Collected data:
+-------+
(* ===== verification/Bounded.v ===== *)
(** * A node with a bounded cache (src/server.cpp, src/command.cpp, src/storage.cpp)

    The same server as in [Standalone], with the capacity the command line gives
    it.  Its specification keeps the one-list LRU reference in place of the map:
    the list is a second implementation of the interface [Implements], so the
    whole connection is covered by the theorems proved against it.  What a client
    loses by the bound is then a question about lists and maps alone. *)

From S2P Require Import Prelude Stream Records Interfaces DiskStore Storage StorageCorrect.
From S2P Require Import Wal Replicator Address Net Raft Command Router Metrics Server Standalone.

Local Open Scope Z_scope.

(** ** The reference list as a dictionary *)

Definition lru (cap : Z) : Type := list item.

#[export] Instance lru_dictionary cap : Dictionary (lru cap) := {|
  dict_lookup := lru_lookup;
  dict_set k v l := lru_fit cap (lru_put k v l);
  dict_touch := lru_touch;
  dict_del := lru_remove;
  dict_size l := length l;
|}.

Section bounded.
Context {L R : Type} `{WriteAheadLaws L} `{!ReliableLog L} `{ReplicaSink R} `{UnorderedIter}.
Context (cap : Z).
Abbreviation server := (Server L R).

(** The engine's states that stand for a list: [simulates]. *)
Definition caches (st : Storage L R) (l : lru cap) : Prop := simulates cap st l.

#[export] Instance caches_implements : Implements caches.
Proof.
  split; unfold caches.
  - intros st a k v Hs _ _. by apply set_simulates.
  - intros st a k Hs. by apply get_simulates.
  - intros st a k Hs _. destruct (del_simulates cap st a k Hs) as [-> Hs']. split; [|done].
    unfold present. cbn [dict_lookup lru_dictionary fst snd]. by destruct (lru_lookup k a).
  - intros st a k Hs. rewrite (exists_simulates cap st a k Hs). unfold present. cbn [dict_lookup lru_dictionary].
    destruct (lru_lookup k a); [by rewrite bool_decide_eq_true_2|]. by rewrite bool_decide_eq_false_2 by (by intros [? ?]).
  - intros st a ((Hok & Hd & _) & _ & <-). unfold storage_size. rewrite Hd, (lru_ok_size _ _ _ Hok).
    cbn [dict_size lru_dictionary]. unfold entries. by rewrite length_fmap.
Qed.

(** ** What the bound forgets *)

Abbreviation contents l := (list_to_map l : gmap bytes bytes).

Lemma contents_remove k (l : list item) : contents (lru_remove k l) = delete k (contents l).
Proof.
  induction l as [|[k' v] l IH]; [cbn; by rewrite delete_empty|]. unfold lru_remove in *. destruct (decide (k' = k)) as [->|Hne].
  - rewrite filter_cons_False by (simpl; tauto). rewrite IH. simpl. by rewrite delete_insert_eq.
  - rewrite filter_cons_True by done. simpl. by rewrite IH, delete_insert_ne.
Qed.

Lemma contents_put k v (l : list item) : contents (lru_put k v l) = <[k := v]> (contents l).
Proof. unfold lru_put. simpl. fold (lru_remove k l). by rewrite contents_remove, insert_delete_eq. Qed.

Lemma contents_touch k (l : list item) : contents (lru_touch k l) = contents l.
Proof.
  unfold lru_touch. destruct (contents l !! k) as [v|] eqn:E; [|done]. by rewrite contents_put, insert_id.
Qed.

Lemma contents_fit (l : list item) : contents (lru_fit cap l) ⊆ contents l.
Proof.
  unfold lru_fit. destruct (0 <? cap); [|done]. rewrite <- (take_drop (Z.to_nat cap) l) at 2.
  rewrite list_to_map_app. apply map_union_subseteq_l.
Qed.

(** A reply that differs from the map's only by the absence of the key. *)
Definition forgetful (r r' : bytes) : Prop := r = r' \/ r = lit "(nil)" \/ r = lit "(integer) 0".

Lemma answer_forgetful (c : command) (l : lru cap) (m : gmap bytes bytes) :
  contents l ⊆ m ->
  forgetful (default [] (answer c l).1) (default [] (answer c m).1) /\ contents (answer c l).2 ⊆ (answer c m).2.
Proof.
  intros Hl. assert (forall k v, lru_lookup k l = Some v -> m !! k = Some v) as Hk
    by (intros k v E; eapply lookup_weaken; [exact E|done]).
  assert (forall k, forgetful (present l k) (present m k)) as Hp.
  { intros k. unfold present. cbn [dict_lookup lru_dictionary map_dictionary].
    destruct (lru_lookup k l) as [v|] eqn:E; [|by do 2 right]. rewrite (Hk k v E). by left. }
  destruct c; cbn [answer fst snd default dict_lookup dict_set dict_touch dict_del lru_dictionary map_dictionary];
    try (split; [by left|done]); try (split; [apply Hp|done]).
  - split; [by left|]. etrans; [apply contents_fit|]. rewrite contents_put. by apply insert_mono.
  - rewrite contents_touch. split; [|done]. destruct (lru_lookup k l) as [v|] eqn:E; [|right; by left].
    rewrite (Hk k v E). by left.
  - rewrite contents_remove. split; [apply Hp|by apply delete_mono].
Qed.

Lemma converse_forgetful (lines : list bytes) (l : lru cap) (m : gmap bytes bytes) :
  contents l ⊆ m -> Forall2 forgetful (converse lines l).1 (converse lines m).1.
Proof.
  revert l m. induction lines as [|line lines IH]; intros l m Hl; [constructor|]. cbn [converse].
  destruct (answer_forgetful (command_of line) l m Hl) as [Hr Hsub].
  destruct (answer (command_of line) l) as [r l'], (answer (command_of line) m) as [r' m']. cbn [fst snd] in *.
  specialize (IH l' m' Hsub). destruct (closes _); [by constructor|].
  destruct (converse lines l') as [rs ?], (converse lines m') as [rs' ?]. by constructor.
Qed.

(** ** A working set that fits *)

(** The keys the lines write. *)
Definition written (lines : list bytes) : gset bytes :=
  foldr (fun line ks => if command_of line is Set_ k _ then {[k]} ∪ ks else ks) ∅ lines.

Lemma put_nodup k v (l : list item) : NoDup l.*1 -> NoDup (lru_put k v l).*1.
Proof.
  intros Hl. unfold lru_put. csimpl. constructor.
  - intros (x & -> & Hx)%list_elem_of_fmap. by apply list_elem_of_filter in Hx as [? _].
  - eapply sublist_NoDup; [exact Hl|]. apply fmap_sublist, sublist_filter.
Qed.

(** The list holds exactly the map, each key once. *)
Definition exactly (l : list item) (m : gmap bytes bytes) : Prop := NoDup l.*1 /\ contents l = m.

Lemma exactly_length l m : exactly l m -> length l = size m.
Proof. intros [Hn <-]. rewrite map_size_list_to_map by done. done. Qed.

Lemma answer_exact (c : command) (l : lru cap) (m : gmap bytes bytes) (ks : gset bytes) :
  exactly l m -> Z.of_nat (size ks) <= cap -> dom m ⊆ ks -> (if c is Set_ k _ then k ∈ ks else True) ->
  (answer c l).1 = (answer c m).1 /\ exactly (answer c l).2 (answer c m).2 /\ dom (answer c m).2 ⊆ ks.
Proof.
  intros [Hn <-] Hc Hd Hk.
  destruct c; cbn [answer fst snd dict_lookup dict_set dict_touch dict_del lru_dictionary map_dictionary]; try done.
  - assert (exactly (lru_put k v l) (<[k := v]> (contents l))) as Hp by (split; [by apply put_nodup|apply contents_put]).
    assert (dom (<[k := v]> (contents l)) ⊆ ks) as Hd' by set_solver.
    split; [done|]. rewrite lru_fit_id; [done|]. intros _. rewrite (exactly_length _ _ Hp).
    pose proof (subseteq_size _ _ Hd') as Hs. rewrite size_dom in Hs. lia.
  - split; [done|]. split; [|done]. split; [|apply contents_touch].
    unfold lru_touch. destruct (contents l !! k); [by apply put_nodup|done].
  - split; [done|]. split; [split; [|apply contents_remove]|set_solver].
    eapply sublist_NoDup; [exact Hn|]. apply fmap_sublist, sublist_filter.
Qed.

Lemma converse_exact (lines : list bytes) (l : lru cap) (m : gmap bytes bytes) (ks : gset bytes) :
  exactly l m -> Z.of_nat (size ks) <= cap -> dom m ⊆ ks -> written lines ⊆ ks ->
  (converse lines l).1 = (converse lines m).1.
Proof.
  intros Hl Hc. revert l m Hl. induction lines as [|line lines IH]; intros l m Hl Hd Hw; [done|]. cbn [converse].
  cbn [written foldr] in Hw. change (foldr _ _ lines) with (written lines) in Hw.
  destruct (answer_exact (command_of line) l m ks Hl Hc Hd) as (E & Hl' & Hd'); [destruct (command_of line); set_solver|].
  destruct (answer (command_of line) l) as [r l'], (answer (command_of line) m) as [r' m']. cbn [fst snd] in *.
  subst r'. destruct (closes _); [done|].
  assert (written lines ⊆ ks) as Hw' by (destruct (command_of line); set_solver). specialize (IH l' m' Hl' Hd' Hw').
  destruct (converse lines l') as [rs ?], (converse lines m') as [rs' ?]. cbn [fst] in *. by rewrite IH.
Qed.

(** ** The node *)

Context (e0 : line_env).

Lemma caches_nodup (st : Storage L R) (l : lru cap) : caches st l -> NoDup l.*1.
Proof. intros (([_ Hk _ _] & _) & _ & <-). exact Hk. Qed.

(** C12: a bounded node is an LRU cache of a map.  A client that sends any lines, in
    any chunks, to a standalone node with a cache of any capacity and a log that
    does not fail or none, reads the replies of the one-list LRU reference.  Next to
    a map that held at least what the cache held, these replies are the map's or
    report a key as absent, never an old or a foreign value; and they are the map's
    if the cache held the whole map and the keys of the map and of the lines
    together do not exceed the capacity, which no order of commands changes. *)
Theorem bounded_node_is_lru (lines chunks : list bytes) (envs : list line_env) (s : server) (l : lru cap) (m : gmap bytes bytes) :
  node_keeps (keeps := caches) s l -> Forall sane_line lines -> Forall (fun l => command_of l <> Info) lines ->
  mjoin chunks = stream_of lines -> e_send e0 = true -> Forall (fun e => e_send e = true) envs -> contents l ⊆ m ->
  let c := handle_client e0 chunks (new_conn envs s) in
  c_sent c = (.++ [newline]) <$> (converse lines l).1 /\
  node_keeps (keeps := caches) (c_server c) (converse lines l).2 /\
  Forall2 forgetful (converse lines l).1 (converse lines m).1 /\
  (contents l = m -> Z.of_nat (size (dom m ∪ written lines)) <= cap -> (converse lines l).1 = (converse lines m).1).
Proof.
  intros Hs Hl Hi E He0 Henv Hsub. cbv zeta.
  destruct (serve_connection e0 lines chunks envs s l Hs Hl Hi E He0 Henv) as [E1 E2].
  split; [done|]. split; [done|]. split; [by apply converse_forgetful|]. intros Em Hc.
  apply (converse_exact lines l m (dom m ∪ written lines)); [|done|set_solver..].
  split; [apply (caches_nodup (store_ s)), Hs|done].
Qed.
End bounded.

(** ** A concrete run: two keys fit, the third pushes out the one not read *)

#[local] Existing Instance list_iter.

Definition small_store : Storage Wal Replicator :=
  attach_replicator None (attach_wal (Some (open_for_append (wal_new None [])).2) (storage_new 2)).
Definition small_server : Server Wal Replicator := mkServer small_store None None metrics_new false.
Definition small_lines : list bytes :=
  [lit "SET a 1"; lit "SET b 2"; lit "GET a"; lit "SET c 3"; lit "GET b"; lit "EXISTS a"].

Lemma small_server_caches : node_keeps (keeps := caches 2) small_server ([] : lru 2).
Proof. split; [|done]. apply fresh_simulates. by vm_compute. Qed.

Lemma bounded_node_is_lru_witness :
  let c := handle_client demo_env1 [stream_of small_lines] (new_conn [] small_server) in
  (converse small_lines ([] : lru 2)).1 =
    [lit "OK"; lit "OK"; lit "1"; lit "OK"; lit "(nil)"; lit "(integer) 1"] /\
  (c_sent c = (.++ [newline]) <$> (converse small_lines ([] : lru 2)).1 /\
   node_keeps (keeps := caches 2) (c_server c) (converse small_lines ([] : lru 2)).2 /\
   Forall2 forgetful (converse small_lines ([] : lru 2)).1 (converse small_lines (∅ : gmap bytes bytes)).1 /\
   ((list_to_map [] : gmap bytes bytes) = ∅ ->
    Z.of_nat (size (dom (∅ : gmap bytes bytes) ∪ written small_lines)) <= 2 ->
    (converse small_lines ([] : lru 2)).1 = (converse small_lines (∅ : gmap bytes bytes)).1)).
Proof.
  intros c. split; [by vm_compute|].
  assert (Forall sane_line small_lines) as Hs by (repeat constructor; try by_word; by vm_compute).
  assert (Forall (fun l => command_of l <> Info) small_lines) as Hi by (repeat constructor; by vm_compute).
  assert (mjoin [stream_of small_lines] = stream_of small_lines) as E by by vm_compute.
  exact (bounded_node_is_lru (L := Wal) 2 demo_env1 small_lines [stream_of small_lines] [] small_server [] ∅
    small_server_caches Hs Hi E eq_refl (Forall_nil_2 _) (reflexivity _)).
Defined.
+-------+
> What needs to be done:
If a line comes after the one that contains "Its specification keeps", leave it out; return every line of the entries up to that point exactly, starting with the first, with that line included.

> Your solution:
(* ===== verification/Bounded.v ===== *)
(** * A node with a bounded cache (src/server.cpp, src/command.cpp, src/storage.cpp)

    The same server as in [Standalone], with the capacity the command line gives
    it.  Its specification keeps the one-list LRU reference in place of the map:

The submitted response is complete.